Work instructions ▸
Copy exactly the lines of the data below that run from the line holding "match accept a m with" through the line holding "destruct (Hl a", both ends included.

── Data shown

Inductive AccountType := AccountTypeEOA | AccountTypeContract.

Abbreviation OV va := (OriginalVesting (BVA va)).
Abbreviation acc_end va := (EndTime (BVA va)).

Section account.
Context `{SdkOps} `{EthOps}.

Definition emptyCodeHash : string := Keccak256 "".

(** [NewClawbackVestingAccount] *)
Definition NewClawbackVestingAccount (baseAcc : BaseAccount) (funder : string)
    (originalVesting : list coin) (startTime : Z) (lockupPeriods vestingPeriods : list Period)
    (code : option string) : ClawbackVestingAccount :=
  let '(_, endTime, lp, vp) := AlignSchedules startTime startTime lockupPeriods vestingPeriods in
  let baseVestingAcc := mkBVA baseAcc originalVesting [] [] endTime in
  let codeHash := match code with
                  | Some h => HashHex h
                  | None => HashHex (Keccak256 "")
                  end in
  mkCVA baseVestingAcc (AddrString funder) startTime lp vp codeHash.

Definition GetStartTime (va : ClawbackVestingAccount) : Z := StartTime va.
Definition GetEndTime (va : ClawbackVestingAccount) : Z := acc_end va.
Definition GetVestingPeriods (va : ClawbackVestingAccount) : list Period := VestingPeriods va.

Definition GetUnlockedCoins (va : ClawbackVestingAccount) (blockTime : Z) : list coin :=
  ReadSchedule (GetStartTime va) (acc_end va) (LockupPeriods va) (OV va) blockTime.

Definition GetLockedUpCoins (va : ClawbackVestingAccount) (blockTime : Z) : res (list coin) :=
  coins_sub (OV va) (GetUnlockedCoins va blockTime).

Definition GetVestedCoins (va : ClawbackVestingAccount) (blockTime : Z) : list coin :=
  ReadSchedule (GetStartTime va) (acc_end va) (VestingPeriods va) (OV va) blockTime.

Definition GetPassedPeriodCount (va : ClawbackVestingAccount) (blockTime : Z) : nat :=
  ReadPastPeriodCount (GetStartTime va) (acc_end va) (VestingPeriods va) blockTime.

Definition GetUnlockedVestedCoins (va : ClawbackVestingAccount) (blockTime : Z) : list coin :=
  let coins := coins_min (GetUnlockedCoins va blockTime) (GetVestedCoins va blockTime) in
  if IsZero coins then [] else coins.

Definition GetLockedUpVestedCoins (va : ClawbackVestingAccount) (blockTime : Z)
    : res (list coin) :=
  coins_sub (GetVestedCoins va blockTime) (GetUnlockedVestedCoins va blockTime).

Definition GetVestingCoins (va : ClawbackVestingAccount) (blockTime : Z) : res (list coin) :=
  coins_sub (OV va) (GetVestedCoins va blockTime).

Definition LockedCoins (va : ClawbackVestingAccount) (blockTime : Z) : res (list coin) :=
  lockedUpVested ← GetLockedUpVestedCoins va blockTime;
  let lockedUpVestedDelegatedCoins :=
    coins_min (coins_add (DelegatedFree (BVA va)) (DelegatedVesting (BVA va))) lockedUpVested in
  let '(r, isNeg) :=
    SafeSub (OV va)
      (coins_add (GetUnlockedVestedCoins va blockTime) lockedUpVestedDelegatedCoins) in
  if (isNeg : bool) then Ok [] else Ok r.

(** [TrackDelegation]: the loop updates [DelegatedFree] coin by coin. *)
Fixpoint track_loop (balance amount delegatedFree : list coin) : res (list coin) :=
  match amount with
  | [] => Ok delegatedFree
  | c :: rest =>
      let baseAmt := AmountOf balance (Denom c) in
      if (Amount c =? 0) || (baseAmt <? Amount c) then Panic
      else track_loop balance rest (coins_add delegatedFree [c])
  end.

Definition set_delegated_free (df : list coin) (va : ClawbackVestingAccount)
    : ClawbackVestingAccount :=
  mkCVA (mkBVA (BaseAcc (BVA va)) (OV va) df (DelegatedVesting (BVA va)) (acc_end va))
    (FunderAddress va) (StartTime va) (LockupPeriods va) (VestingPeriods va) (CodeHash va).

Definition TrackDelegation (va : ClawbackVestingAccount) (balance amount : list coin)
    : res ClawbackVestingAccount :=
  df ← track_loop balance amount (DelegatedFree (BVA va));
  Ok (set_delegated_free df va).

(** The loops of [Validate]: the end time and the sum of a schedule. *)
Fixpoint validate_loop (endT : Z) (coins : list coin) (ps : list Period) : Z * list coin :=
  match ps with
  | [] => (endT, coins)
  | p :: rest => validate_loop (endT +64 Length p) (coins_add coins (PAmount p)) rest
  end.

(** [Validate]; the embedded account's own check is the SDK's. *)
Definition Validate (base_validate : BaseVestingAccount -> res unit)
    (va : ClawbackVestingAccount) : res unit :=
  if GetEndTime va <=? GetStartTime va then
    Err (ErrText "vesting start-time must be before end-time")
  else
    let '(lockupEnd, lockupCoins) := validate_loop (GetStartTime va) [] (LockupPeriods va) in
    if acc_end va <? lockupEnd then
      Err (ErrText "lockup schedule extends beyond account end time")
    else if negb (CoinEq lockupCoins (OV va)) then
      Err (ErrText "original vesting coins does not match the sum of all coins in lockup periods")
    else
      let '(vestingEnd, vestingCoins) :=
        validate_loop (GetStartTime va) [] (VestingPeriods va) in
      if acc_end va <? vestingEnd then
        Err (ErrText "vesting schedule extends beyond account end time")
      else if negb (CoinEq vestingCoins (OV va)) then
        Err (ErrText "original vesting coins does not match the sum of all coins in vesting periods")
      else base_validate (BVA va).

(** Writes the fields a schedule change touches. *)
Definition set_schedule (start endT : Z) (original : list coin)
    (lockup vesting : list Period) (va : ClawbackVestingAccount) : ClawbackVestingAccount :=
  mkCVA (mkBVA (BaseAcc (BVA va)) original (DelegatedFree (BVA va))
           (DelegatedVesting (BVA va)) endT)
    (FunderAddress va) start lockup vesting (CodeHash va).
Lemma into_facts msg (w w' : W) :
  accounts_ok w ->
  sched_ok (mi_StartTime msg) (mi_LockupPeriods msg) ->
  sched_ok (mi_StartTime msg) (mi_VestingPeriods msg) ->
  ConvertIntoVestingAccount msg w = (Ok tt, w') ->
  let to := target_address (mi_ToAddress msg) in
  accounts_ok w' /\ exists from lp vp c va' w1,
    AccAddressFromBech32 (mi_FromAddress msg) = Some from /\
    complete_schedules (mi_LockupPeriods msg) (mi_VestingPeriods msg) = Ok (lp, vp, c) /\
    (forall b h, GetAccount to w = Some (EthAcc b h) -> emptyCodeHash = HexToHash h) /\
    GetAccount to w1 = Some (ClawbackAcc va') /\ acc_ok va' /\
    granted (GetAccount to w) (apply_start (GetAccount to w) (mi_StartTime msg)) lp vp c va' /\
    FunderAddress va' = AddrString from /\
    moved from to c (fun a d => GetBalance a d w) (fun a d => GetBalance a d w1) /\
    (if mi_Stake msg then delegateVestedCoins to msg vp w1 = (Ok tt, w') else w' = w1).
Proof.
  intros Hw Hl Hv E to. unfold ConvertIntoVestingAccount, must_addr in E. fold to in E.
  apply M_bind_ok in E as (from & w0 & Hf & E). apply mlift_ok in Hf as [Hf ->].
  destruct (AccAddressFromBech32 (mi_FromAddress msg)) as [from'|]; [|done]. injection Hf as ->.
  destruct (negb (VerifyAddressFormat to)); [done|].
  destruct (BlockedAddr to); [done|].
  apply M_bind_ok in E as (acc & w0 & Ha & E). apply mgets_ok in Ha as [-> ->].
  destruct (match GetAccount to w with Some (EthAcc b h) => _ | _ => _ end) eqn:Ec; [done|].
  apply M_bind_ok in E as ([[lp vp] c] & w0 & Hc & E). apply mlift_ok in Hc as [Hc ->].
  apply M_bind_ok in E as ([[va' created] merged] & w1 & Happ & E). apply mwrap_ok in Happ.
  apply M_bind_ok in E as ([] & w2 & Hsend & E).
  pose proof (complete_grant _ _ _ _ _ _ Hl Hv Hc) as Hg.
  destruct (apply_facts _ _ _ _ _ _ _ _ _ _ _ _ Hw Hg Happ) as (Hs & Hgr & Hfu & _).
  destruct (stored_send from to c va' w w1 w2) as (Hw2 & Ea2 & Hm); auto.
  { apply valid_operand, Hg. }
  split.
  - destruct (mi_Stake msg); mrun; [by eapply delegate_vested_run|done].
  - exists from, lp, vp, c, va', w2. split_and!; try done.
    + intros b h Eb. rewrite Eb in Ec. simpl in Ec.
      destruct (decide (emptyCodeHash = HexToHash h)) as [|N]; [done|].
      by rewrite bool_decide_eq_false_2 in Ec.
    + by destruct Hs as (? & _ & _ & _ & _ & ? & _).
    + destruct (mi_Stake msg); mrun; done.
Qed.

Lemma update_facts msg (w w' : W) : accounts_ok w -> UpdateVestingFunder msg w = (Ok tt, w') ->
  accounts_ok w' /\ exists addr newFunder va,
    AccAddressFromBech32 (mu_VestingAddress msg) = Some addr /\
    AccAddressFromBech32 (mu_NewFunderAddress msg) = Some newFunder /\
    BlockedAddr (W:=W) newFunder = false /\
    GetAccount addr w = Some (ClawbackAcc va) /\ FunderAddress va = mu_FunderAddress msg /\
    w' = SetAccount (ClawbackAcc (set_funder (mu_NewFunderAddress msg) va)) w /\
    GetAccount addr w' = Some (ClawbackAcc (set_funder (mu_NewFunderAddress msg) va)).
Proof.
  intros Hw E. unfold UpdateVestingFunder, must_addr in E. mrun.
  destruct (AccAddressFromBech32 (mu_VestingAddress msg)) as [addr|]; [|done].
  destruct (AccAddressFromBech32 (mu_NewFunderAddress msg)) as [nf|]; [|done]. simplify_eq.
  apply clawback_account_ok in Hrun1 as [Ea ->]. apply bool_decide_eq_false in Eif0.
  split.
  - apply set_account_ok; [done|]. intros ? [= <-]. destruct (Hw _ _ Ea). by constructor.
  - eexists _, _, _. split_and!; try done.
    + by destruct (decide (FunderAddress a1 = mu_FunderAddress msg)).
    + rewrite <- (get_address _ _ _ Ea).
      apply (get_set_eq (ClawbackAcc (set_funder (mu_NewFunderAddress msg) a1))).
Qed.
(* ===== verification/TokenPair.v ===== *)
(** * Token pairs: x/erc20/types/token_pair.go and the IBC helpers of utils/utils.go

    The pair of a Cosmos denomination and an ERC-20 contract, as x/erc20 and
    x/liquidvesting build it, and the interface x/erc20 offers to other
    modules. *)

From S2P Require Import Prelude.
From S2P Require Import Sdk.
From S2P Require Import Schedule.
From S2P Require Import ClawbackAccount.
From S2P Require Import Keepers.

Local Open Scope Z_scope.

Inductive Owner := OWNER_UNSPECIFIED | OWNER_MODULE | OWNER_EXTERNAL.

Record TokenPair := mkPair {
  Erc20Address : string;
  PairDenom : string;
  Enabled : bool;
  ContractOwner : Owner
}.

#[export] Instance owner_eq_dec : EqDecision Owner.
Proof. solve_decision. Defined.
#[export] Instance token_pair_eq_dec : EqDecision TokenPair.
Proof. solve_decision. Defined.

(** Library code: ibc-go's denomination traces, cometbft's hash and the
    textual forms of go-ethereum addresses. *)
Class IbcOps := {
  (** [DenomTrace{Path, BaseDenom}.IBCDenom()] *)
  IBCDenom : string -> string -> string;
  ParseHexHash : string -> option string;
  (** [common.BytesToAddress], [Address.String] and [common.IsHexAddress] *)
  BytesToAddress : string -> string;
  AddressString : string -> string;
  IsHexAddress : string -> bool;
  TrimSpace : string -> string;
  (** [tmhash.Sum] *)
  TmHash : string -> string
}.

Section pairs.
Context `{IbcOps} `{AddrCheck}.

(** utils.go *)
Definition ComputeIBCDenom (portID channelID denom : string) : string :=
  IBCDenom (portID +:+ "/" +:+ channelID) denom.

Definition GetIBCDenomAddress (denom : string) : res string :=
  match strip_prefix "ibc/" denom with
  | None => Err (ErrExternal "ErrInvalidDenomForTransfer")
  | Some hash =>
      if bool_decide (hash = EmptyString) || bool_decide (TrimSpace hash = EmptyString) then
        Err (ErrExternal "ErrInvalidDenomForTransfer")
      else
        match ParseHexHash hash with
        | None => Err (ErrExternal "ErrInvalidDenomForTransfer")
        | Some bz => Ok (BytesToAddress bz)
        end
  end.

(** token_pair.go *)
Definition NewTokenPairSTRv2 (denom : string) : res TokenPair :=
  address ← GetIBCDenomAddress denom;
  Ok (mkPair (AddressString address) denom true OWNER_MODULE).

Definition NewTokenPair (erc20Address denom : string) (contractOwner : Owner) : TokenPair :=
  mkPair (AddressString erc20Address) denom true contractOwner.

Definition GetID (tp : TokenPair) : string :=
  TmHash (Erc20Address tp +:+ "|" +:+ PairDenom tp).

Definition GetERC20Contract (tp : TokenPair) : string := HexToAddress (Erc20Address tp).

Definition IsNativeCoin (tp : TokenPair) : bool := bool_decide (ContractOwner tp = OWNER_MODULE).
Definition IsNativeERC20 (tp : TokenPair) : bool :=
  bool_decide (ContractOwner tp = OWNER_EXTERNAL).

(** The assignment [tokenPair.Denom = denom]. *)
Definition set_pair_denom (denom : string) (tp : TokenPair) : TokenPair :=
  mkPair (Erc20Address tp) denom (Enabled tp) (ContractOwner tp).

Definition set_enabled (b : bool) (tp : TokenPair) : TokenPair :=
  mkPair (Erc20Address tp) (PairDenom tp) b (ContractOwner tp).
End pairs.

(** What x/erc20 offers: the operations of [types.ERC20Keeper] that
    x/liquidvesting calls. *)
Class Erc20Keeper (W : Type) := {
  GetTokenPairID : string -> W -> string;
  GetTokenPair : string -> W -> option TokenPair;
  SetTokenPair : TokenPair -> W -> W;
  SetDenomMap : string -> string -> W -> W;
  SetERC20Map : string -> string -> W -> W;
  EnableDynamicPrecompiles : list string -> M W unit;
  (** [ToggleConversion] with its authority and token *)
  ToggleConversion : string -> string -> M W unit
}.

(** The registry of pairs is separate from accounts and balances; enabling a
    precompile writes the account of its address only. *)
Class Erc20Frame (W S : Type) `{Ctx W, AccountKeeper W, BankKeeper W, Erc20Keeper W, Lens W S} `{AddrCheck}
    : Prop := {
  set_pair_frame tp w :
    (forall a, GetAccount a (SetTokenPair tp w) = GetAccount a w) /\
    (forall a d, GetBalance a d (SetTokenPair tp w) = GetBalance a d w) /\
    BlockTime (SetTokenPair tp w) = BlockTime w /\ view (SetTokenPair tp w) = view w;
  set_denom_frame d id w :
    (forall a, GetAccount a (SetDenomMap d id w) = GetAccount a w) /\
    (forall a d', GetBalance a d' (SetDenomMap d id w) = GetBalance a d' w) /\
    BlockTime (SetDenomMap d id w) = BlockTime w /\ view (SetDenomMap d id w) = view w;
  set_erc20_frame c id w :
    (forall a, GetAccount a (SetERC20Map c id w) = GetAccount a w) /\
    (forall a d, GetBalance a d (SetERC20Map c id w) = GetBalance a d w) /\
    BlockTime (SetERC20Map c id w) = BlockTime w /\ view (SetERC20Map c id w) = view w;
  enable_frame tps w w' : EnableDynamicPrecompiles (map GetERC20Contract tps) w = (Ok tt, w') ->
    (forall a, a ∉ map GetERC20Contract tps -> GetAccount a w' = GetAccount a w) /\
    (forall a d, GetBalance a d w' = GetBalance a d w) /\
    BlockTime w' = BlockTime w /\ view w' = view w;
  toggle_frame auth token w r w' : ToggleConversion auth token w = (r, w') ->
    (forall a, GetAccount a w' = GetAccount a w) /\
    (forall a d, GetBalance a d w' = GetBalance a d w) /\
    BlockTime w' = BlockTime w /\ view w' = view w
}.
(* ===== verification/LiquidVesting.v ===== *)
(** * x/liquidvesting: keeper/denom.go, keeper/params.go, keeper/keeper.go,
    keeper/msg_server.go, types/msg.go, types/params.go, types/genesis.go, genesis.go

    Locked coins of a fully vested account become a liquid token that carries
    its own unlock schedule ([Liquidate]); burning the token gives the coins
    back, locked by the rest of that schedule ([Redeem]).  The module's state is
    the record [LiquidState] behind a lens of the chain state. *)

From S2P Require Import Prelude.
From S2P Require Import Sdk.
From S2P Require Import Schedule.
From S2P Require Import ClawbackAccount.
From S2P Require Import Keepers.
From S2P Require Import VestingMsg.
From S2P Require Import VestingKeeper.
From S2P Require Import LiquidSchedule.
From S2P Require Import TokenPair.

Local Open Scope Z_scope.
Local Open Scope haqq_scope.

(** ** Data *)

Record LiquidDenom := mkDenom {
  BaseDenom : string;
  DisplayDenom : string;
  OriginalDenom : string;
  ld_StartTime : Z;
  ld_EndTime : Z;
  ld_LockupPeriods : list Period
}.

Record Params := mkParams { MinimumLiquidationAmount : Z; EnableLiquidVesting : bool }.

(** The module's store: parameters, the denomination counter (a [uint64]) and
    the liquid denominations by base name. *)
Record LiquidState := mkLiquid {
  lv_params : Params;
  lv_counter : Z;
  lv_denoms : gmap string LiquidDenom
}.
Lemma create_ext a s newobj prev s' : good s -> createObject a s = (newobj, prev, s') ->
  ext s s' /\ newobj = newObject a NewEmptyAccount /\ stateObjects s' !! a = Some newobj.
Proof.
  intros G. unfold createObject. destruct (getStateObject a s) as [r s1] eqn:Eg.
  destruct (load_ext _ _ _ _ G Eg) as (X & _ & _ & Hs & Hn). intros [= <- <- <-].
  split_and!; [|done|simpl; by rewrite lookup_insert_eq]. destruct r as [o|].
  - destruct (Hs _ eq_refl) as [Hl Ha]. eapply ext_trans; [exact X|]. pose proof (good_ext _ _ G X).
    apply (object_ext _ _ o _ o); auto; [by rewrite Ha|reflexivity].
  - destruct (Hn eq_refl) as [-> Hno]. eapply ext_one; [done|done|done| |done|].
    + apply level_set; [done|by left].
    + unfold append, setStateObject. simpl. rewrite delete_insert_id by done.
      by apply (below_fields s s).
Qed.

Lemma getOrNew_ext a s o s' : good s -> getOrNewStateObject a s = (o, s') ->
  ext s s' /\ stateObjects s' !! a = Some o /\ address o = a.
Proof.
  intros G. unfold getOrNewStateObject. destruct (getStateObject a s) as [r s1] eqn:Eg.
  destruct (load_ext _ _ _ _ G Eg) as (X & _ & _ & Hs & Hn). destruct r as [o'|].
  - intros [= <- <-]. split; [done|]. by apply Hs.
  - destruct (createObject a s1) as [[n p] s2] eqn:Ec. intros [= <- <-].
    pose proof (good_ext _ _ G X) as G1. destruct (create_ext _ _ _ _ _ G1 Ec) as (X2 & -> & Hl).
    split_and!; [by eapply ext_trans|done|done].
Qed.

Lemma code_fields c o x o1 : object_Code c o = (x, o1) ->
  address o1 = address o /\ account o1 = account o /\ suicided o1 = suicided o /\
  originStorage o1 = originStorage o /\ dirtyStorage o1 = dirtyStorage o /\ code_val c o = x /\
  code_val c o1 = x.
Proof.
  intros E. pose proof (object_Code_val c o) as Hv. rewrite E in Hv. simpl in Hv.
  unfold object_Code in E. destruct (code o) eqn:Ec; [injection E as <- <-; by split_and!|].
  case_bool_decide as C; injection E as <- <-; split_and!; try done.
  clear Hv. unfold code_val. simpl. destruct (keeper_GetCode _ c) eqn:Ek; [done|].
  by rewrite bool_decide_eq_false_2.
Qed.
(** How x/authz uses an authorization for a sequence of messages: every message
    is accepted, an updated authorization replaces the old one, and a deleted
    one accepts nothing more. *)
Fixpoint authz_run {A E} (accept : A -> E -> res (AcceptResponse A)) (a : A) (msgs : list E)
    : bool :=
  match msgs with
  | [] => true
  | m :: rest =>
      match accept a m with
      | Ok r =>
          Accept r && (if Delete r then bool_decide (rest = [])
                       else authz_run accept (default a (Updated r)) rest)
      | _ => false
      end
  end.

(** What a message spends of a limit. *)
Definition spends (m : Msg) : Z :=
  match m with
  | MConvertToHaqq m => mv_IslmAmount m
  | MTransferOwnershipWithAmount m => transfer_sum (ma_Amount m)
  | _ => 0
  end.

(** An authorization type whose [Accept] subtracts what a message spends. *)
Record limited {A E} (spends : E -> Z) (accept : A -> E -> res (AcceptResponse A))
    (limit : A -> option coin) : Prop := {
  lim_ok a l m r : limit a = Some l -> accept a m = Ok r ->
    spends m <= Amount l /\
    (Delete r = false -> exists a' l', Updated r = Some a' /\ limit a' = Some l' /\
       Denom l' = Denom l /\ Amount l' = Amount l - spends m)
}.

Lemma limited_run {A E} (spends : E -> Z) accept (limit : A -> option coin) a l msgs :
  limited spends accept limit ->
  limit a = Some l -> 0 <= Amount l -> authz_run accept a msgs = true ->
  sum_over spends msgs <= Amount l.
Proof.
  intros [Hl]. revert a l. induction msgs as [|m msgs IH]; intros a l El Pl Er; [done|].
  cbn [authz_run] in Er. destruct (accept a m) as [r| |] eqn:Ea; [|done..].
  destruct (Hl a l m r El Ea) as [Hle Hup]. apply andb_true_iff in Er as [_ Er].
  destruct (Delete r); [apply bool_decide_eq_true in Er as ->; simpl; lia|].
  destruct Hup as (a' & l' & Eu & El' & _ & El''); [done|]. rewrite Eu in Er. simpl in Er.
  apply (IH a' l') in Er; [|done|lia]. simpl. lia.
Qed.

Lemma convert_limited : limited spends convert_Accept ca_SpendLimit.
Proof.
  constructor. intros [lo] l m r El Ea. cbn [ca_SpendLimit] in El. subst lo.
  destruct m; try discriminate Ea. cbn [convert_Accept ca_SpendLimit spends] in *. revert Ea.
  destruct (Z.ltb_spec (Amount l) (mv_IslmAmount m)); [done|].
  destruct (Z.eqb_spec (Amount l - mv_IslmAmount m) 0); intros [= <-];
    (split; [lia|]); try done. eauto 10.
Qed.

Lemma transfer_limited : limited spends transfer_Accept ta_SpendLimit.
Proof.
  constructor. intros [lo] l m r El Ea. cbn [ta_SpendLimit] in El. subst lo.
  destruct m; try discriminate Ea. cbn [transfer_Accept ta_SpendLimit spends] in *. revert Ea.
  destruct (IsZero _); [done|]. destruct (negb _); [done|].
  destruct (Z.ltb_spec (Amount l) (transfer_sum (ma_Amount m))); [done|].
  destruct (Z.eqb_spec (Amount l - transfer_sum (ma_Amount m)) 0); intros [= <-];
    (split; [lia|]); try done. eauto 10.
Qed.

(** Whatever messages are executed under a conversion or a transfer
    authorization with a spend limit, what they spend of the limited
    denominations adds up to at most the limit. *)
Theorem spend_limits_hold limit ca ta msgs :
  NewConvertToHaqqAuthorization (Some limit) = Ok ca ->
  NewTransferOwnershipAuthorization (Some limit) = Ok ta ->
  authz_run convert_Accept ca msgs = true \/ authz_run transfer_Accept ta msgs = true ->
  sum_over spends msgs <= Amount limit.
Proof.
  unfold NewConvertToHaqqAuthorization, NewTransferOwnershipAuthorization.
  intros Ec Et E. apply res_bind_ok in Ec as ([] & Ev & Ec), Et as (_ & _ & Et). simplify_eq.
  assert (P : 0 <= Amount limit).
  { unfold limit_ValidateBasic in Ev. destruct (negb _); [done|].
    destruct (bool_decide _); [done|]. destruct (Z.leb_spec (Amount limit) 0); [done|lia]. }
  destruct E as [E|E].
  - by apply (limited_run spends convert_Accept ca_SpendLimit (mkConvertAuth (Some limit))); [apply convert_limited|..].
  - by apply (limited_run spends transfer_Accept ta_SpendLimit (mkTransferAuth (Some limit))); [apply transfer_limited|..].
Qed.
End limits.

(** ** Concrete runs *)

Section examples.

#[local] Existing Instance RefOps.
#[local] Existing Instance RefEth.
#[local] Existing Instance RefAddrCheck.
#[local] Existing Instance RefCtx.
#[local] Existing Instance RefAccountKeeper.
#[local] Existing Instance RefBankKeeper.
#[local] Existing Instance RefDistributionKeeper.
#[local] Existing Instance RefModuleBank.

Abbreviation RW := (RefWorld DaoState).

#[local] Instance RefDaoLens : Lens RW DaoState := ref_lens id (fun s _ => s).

────

Answer to this problem ▸
      match accept a m with
      | Ok r =>
          Accept r && (if Delete r then bool_decide (rest = [])
                       else authz_run accept (default a (Updated r)) rest)
      | _ => false
      end
  end.

(** What a message spends of a limit. *)
Definition spends (m : Msg) : Z :=
  match m with
  | MConvertToHaqq m => mv_IslmAmount m
  | MTransferOwnershipWithAmount m => transfer_sum (ma_Amount m)
  | _ => 0
  end.

(** An authorization type whose [Accept] subtracts what a message spends. *)
Record limited {A E} (spends : E -> Z) (accept : A -> E -> res (AcceptResponse A))
    (limit : A -> option coin) : Prop := {
  lim_ok a l m r : limit a = Some l -> accept a m = Ok r ->
    spends m <= Amount l /\
    (Delete r = false -> exists a' l', Updated r = Some a' /\ limit a' = Some l' /\
       Denom l' = Denom l /\ Amount l' = Amount l - spends m)
}.

Lemma limited_run {A E} (spends : E -> Z) accept (limit : A -> option coin) a l msgs :
  limited spends accept limit ->
  limit a = Some l -> 0 <= Amount l -> authz_run accept a msgs = true ->
  sum_over spends msgs <= Amount l.
Proof.
  intros [Hl]. revert a l. induction msgs as [|m msgs IH]; intros a l El Pl Er; [done|].
  cbn [authz_run] in Er. destruct (accept a m) as [r| |] eqn:Ea; [|done..].
  destruct (Hl a l m r El Ea) as [Hle Hup]. apply andb_true_iff in Er as [_ Er].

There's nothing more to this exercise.